La cueillette des myrtilles reste une part importante de la tradition familiale de la Forêt-Noire. Des fêtes comme la semaine de la myrtille à Enzklösterle à la mi-juillet célèbrent cette tradition. Des recettes de crêpes aux myrtilles, de tartes, de confitures et d’eaux-de-vie en font également partie. Dans la maison de la myrtille à Enzklösterle, on peut acheter toute l’année des spécialités autour de cette baie. On y propose même des ateliers de confection de tartes aux myrtilles.

La courte saison des myrtilles
La meilleure période pour voyager sous le signe de la baie bleue s’étend de juillet à fin août – idéale pour les randonnées et les découvertes culinaires. Les restaurants et les auberges servent alors des spécialités comme les crêpes aux myrtilles, les gsälz et les tartes aux myrtilles fraîches des bois. Si vous souhaitez les cueillir vous-même, c’est en juillet et en août que vous en aurez le plus l’occasion. Selon le temps et l’altitude, les baies mûres peuvent être cueillies jusqu’au début du mois de septembre. À partir de la mi-juillet, la récolte principale commence et les familles ainsi que les groupes de randonneurs parcourent les forêts de sapins autour du village.

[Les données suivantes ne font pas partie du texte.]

(* ===== verification/FlowTrack.v ===== *)
(** * FlowTrack: the tracked outbound flows (src/ts_dataplane/src/flowtrack.rs)

    [FlowCache] remembers the reversed tuples of outbound UDP and SCTP
    packets: a map from tuples to recency stamps, and the tuples ordered by
    stamp.  The [HashMap] is a finite map, the [BTreeMap] an association list
    in ascending order of its keys, a stamp a [u64] that wraps.  The cache is
    shown to be a list of at most [LRU_MAX] tuples, most recently used first. *)

From stdpp Require Import gmap sorting countable.
From S2P Require Import Prelude IpNet PacketFilter Packet.

Local Open Scope Z_scope.

(** ** The model *)

Definition LRU_MAX : nat := 512.

Record Tuple := mkTuple { tup_proto : Z; tup_src : SocketAddr; tup_dst : SocketAddr }.

#[export] Instance SocketAddr_eq_dec : EqDecision SocketAddr.
Proof. solve_decision. Defined.

#[export] Instance Tuple_eq_dec : EqDecision Tuple.
Proof. solve_decision. Defined.

#[export, refine] Instance SocketAddr_countable : Countable SocketAddr :=
  inj_countable' (fun a => (sa_ip a, sa_port a)) (fun x => mkSocketAddr x.1 x.2) _.
Proof. by intros []. Defined.

#[export, refine] Instance Tuple_countable : Countable Tuple :=
  inj_countable' (fun t => (tup_proto t, tup_src t, tup_dst t))
    (fun x => mkTuple x.1.1 x.1.2 x.2) _.
Proof. by intros []. Defined.

Definition is_tracked (proto : Z) : bool :=
  bool_decide (proto = UDP) || bool_decide (proto = SCTP).

(** [BTreeMap<u64, Tuple>] *)
Fixpoint btree_insert (m : list (Z * Tuple)) (k : Z) (t : Tuple) : list (Z * Tuple) :=
  match m with
  | [] => [(k, t)]
  | (k', t') :: m' =>
      match k ?= k' with
      | Lt => (k, t) :: m
      | Eq => (k, t) :: m'
      | Gt => (k', t') :: btree_insert m' k t
      end
  end.

Definition btree_remove (m : list (Z * Tuple)) (k : Z) : list (Z * Tuple) :=
  filter (fun kt => kt.1 <> k) m.

Record FlowCache := mkFlowCache {
  by_tuple : gmap Tuple Z;
  by_recency : list (Z * Tuple);
  next_stamp : Z;
}.

Definition flow_default : FlowCache := mkFlowCache ∅ [] 0.

Definition bump (c : FlowCache) : Z * FlowCache :=
  (next_stamp c, mkFlowCache (by_tuple c) (by_recency c) ((next_stamp c + 1) mod 2 ^ 64)).

(** The eviction loop: each round removes an entry of the index, so as many
    rounds as it has entries suffice. *)
Fixpoint evict (fuel : nat) (c : FlowCache) : FlowCache :=
  match fuel with
  | O => c
  | S fuel =>
      if (LRU_MAX <? size (by_tuple c))%nat then
        match by_recency c with
        | [] => c
        | (_, evicted) :: rest =>
            evict fuel (mkFlowCache (delete evicted (by_tuple c)) rest (next_stamp c))
        end
      else c
  end.

Definition flow_add (c : FlowCache) (tuple : Tuple) : FlowCache :=
  let '(stamp, c) := bump c in
  let recency :=
    match by_tuple c !! tuple with
    | Some previous => btree_remove (by_recency c) previous
    | None => by_recency c
    end in
  let c := mkFlowCache (<[tuple := stamp]> (by_tuple c)) (btree_insert recency stamp tuple)
    (next_stamp c) in
  evict (length (by_recency c)) c.

Definition flow_get (c : FlowCache) (tuple : Tuple) : bool * FlowCache :=
  match by_tuple c !! tuple with
  | None => (false, c)
  | Some previous =>
      let '(stamp, c) := bump c in
      (true, mkFlowCache (<[tuple := stamp]> (by_tuple c))
        (btree_insert (btree_remove (by_recency c) previous) stamp tuple) (next_stamp c))
  end.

Chaque année, à la fin du mois de juillet, a lieu la semaine de la myrtille à Enzklösterle avec, en point d’orgue, le couronnement de la princesse de la myrtille et un énorme buffet de tartes aux myrtilles. Dans la maison de la myrtille, les visiteurs peuvent acheter toute l’année des produits régionaux tels que gsälz, moutarde, chutney, vinaigre, jus, pâtisseries ou saucisses grillées à la moutarde de myrtille. Pendant la saison, le Biergarten de l’Adventure Golfpark, au centre d’Enzklösterle, est un lieu de rencontre apprécié des amateurs de myrtilles. Les crêpes aux myrtilles de Nicolette Kern, en particulier, attirent des habitués, même de Stuttgart.

Randonnée dans le bleu
Les myrtilles des bois se ramassent traditionnellement dans des endroits secrets réservés aux familles, mais le long de la Haute Route de la Forêt-Noire, les visiteurs peuvent aussi en trouver. Les lisières de forêt regorgent d’endroits, souvent à proximité immédiate des sentiers de randonnée. Enzklösterle est considéré comme le centre des myrtilles sauvages et propose des visites guidées en juillet et en août. La station climatique se trouve dans la vallée supérieure de l’Enz et est entourée d’épaisses forêts de sapins. Le sentier de randonnée premium Heidelbeerweg fait le tour de la localité sur 13 kilomètres. Des panneaux thématiques le long du chemin expliquent l’importance des myrtilles pour la région. Le sentier varié serpente à travers les rochers couverts de mousse et les forêts. Mais cette popularité a des conséquences : Le long du chemin, les arbustes sont souvent cueillis à vide.

Conseil : course des bergers à Wildberg
En juillet, à la saison des myrtilles et les années paires, Wildberg célèbre la course des bergers (Schäferlauf) – une fête de 300 ans de tradition qui honore le métier de berger sous toutes ses facettes. Ce n’est pas un hasard si la course des bergers, tout comme la cueillette des myrtilles, remonte à trois siècles : toutes deux sont nées de changements dans la végétation. La transhumance utilisait les surfaces ouvertes et arides de la Forêt-Noire après le défrichage. Si vous souhaitez vivre de près une tradition vivante, réservez la date : La course des bergers à Wildberg aura de nouveau lieu du 17 au 20 juillet 2026. Une visite qui en vaut la peine !
Le voyage de recherche a été soutenu par l’Office du tourisme de la Forêt-Noire.